MoneyGram’s high leverage also concerns investors. Its net debt-to-capital ratio is 107% compared with the industry average of 32%. This high leverage is not favorable, especially at the time when the company’s revenues remain stressed. Also, the company’s interest coverage ratio of -0.51 times compared with the industry average of 6.13 times is very poor, implying that its earnings are not sufficient to cover interest obligations, raising worries of default on interest payments.
And all this boils down to dismal return on equity (ROE), the most widely used measure for a company’s profitability. MoneyGram’s trailing 12-month ROE of a negative 7.1% compares unfavorably with 22% ROE for the industry. This simply reflects the company’s inefficiency in utilizing shareholders’ funds.
Moreover, for 2019, the company is projecting revenues to dip approximately 2-4% and adjusted EBITDA to drop approximately 8-12%, both on constant currency basis. This tepid guidance raises investors’ woes.
What Lies Ahead?
Though regaining the stock value seems like a tough call right now but the company has taken certain initiatives, which might help the stock rebound in the coming quarters.
These growth initiatives are:
Growth of Digital Payment Platform: Revenues from the company’s digital platform have been rising consistently since 2013 through 2018. Its investment in innovative products and services, particularly Digital/Self-Service solutions such as moneygram.com, mobile solutions, account deposit and kiosk-based services help enhance revenue growth and diversify its product offerings. The company is also working on improving its mobile app and many corresponding programs, a combination, which will enhance its digital capabilities. These investments will make the company a digitally enabled customer-centric organization, thus enabling it to compete efficiently with numerous fintech companies thronging the money transfer industry.
Use of Cryptocurrency: MoneyGram has partnered with Ripple, which will allow it to use the latter's digital currency named XRP in its internal payments process. The use of cryptocurrency will expedite the company's remittance settlement time and lower money transfer costs. Also, the deal will ramp up MoneyGram’s global treasury operations and improve customer services.

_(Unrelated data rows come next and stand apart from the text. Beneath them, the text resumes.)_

(* ===== verification/K8sSched.v ===== *)
(** * bpf/k8s_sched.bpf.c

    The sched_ext scheduler: its BPF maps, its global virtual clock, its
    helpers and one definition per callback.  A callback is a program of the
    fault monad of [Prelude] over [sched_state]; [p] is the address of a task.
    Kernel functions are the operations of [Kernel.Kfuncs]. *)

From stdpp Require Import base gmap list strings.
From Stdlib Require Import ZArith Lia.
From S2P Require Import Prelude ScxCommon Kernel BpfMacros.

Open Scope Z_scope.
Open Scope word_scope.

(** ** Constants *)

Definition MAX_PRIO_WEIGHT : Z := 10000.
Definition DEFAULT_WEIGHT : Z := 1000.
Definition DEFAULT_SLICE_NS : Z := 5000000.
Definition K8S_DSQ_ID : Z := 4096.

(** ** BPF maps *)

(** [struct task_params] *)
Record task_params := TaskParams { weight : Z; budget_ns : Z }.
#[global] Instance task_params_eq_dec : EqDecision task_params.
Proof. solve_decision. Defined.

(** [struct sched_stats] *)
Record sched_stats := SchedStats {
  enqueues : Z;
  local_dispatches : Z;
  budget_capped : Z;
  defaults : Z
}.
#[global] Instance sched_stats_eq_dec : EqDecision sched_stats.
Proof. solve_decision. Defined.

(** The fields of a BTF map definition, as the [__uint]/[__type] macros build them. *)
Definition map_def : Type := list (string * cty).

(** The two map-type numbers are the kernel's (vmlinux.h). *)
Section MapDefinitions.
Variables BPF_MAP_TYPE_HASH BPF_MAP_TYPE_PERCPU_ARRAY : Z.

Definition cgroup_params_def : map_def :=
  [ ("type", m_uint BPF_MAP_TYPE_HASH); ("max_entries", m_uint 16384);
    ("key", m_type TU64); ("value", m_type (TStruct "task_params")) ].
Definition task_params_def : map_def :=
  [ ("type", m_uint BPF_MAP_TYPE_HASH); ("max_entries", m_uint 65536);
    ("key", m_type TU32); ("value", m_type (TStruct "task_params")) ].
Definition stats_def : map_def :=
  [ ("type", m_uint BPF_MAP_TYPE_PERCPU_ARRAY); ("max_entries", m_uint 1);
    ("key", m_type TU32); ("value", m_type (TStruct "sched_stats")) ].

End MapDefinitions.

(** The state of the loaded program: the contents of the three maps (of the
    per-CPU array, each CPU's slot of its single element), the global virtual
    clock, and kernel memory. *)
Record sched_state (P : Type) := SchedState {
  s_cgroup_params : gmap Z task_params;
  s_task_params : gmap Z task_params;
  s_stats : gmap Z sched_stats;
  vtime_now : Z;
  s_kern : kmem P
}.
Arguments SchedState {P}.
Arguments s_cgroup_params {P}.
Arguments s_task_params {P}.
Arguments s_stats {P}.
Arguments vtime_now {P}.
Arguments s_kern {P}.

Definition with_kern {P} (k : kmem P) (s : sched_state P) : sched_state P :=
  SchedState (s_cgroup_params s) (s_task_params s) (s_stats s) (vtime_now s) k.
Definition with_vtime_now {P} (v : Z) (s : sched_state P) : sched_state P :=
  SchedState (s_cgroup_params s) (s_task_params s) (s_stats s) v (s_kern s).
Definition with_stats {P} (m : gmap Z sched_stats) (s : sched_state P) : sched_state P :=
  SchedState (s_cgroup_params s) (s_task_params s) m (vtime_now s) (s_kern s).

(** ** Helpers *)

Definition vtime_before (a b : Z) : bool := s64 (a -w b) <? 0.

(** [task_slice] *)
Definition task_slice (tp : task_params) : Z :=
  if negb (budget_ns tp =? 0) && (budget_ns tp <? DEFAULT_SLICE_NS)
  then budget_ns tp
  else DEFAULT_SLICE_NS.

Section Scheduler.
Context {P : Type} `{Kfuncs P}.

#[local] Abbreviation prog := (bpf (sched_state P)).

(** Running a kernel function. *)
Definition call_kernel {A} (f : kmem P -> A * kmem P) : prog A := fun s =>
  let '(a, k) := f (s_kern s) in Some (a, with_kern k s).
Definition call_kernel_ (f : kmem P -> kmem P) : prog unit := fun s =>
  Some (tt, with_kern (f (s_kern s)) s).

(** Reading and writing a task through its address. *)
Definition read_task (p : Z) : prog task_struct :=
  s ← get_state; deref (k_tasks (s_kern s) !! p).
Definition write_task (p : Z) (f : task_struct -> task_struct) : prog unit :=
  _ ← read_task p; call_kernel_ (upd_task p f).

(** [bpf_map_lookup_elem] on the two hash maps: the value, or NULL. *)
Definition lookup_task_map (key : Z) : prog (option task_params) :=
  s ← get_state; mret (s_task_params s !! key).
Definition lookup_cgroup_map (key : Z) : prog (option task_params) :=
  s ← get_state; mret (s_cgroup_params s !! key).

(** [get_stats]: [bpf_map_lookup_elem] on the per-CPU array, a pointer to the
    slot of the CPU the program runs on, NULL past the single element. *)
Definition get_stats : prog (option Z) :=
  let key := 0 in
  s ← get_state;
  mret (if key <? 1 then
          (if decide (is_Some (s_stats s !! k_cpu (s_kern s)))
           then Some (k_cpu (s_kern s)) else None)
        else None).

(** An update through a pointer into the array. *)
Definition upd_stats (slot : Z) (f : sched_stats -> sched_stats) : prog unit :=
  s ← get_state;
  v ← deref (s_stats s !! slot);
  modify (with_stats (<[slot := f v]> (s_stats s))).

(** [task_cgroup_id] *)
Definition task_cgroup_id (p : Z) : prog Z :=
  cgrp ← call_kernel (kf_task_cgroup p);
  match cgrp with
  | Some c =>
      s ← get_state;
      let cgid := kf_cgroup_kn_id c (s_kern s) in
      _ ← call_kernel_ (kf_cgroup_release c);
      mret cgid
  | None => mret 0
  end.

(** [lookup_task_params]: the returned flag and the filled [*tp] *)
Definition lookup_task_params (p : Z) : prog (bool * task_params) :=
  pt ← read_task p;
  let tgid := u32 (t_tgid pt) in
  t ← lookup_task_map tgid;
  match t with
  | Some v => mret (true, v)
  | None =>
      cgid ← task_cgroup_id p;
      t ← (if negb (cgid =? 0) then lookup_cgroup_map cgid else mret None);
      match t with
      | Some v => mret (true, v)
      | None => mret (false, TaskParams DEFAULT_WEIGHT 0)
      end
  end.

(** ** Callbacks *)

(** The counters [select_cpu] and [enqueue] bump. *)
Definition stats_local (slice : Z) (v : sched_stats) : sched_stats :=
  let v := SchedStats (enqueues v) (local_dispatches v +w 1) (budget_capped v) (defaults v) in
  if slice <? DEFAULT_SLICE_NS
  then SchedStats (enqueues v) (local_dispatches v) (budget_capped v +w 1) (defaults v)
  else v.

Definition stats_enqueue (slice : Z) (found : bool) (v : sched_stats) : sched_stats :=
  let v := SchedStats (enqueues v +w 1) (local_dispatches v) (budget_capped v) (defaults v) in
  let v := if slice <? DEFAULT_SLICE_NS
           then SchedStats (enqueues v) (local_dispatches v) (budget_capped v +w 1) (defaults v)
           else v in
  if negb found
  then SchedStats (enqueues v) (local_dispatches v) (budget_capped v) (defaults v +w 1)
  else v.

Definition k8s_select_cpu (p prev_cpu wake_flags : Z) : prog Z :=
  r ← call_kernel (kf_select_cpu_dfl p prev_cpu wake_flags);
  let '(cpu, is_idle) := r in
  if (is_idle : bool) then
    r ← lookup_task_params p;
    let '(_, tp) := r in
    let slice := task_slice tp in
    _ ← call_kernel_ (kf_dsq_insert p SCX_DSQ_LOCAL slice 0);
    s ← get_stats;
    _ ← match s with
        | Some slot => upd_stats slot (stats_local slice)
        | None => mret tt
        end;
    mret cpu
  else mret cpu.

Definition k8s_enqueue (p enq_flags : Z) : prog unit :=
  r ← lookup_task_params p;
  let '(found, tp) := r in
  let slice := task_slice tp in
  pt ← read_task p;
  s ← get_state;
  let now := vtime_now s in
  let vtime := t_dsq_vtime pt in
  let vtime := if vtime_before vtime (now -w DEFAULT_SLICE_NS)
               then now -w DEFAULT_SLICE_NS else vtime in
  _ ← call_kernel_ (kf_dsq_insert_vtime p K8S_DSQ_ID slice vtime enq_flags);
  s ← get_stats;
  match s with
  | Some slot => upd_stats slot (stats_enqueue slice found)
  | None => mret tt
  end.

Definition k8s_dispatch (cpu prev : Z) : prog unit :=
  _ ← call_kernel (kf_dsq_move_to_local K8S_DSQ_ID); mret tt.

Definition k8s_running (p : Z) : prog unit :=
  pt ← read_task p;
  s ← get_state;
  if vtime_before (vtime_now s) (t_dsq_vtime pt)
  then modify (with_vtime_now (t_dsq_vtime pt))
  else mret tt.

(** The part of the slice the task consumed, and its weighted charge. *)
Definition used_ns (slice left : Z) : Z :=
  let used := slice -w left in if slice <? used then slice else used.
Definition vtime_charge (w used : Z) : Z :=
  (used *w MAX_PRIO_WEIGHT) /w (if negb (w =? 0) then w else 1).

Definition k8s_stopping (p : Z) (runnable : bool) : prog unit :=
  r ← lookup_task_params p;
  let '(_, tp) := r in
  let slice := task_slice tp in
  pt ← read_task p;
  let used := used_ns slice (t_slice pt) in
  write_task p (fun t => set_dsq_vtime (t_dsq_vtime t +w vtime_charge (weight tp) used) t).

Definition k8s_enable (p : Z) : prog unit :=
  s ← get_state; write_task p (set_dsq_vtime (vtime_now s)).

Definition k8s_init : prog Z :=
  ret ← call_kernel (kf_create_dsq K8S_DSQ_ID (-1));
  if ret <? 0 then mret ret else mret 0.

Definition k8s_exit (ei : scx_exit_info) : prog unit :=
  match bpf_printk "k8s_sched exit: kind=%d" [ei_kind ei] with
  | Some (call_trace_printk fmt sz args) => call_kernel_ (kf_trace_printk fmt sz args)
  | _ => fault
  end.

(** ** [SCX_OPS_DEFINE(k8s_sched, ...)] *)

Record sched_ext_ops := SchedExtOps {
  ops_select_cpu : Z -> Z -> Z -> prog Z;
  ops_enqueue : Z -> Z -> prog unit;
  ops_dispatch : Z -> Z -> prog unit;
  ops_running : Z -> prog unit;
  ops_stopping : Z -> bool -> prog unit;
  ops_enable : Z -> prog unit;
  ops_init : prog Z;
  ops_exit : scx_exit_info -> prog unit;
  ops_flags : Z;
  ops_name : string;
  ops_timeout_ms : Z
}.

Definition k8s_sched : sched_ext_ops := {|
  ops_select_cpu := k8s_select_cpu;
  ops_enqueue := k8s_enqueue;
  ops_dispatch := k8s_dispatch;
  ops_running := k8s_running;
  ops_stopping := k8s_stopping;
  ops_enable := k8s_enable;
  ops_init := k8s_init;
  ops_exit := k8s_exit;
  ops_flags := 0;
  ops_name := "k8s_sched";
  ops_timeout_ms := 30000
|}.

End Scheduler.

Arguments sched_ext_ops P : clear implicits.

Growth Initiatives: During the first quarter of 2018, MoneyGram undertook business restructuring and reorganization program as part of its Digital Transformation initiative. To this end, it incurred $20 million of expenses in 2018. The program is expected to cost an additional $2.5-$5.5 million, which is expected to be completed by 2019. The company saved $30.5 million of expenses in 2018 and another $55 million is anticipated on an annualized basis upon completion. We believe, the company’s restructuring efforts will aid its margins in the long run.
The stock has also staged a comeback post fourth-quarter earnings release and has even gained 3% ever since compared with the industry’s rise of 1.5%. The company’s disclosure about its cost savings program and digital expansion along with other measures to achieve revenue growth must have favored the stock. These endeavors when reflected in future earnings numbers will surely enable the stock to recover in the quarters ahead.
The stock carries a Zacks Rank #3 (Hold). Some better-ranked stocks in the same space are Euronet Worldwide, Inc. EEFT, Synchrony Financial SYF and Consumer Portfolio Services, Inc. CPSS, each carrying a Zacks Rank #2 (Buy). You can see the complete list of today’s Zacks #1 Rank stocks (Strong Buy) here.
Both Consumer Portfolio and Euronet’s 2019 earnings are forecast to grow 24% each to 63 cents and $6.88 per share. While Synchrony Financial’s 2019 earnings are predicted to rise 17% to $4.38 per share.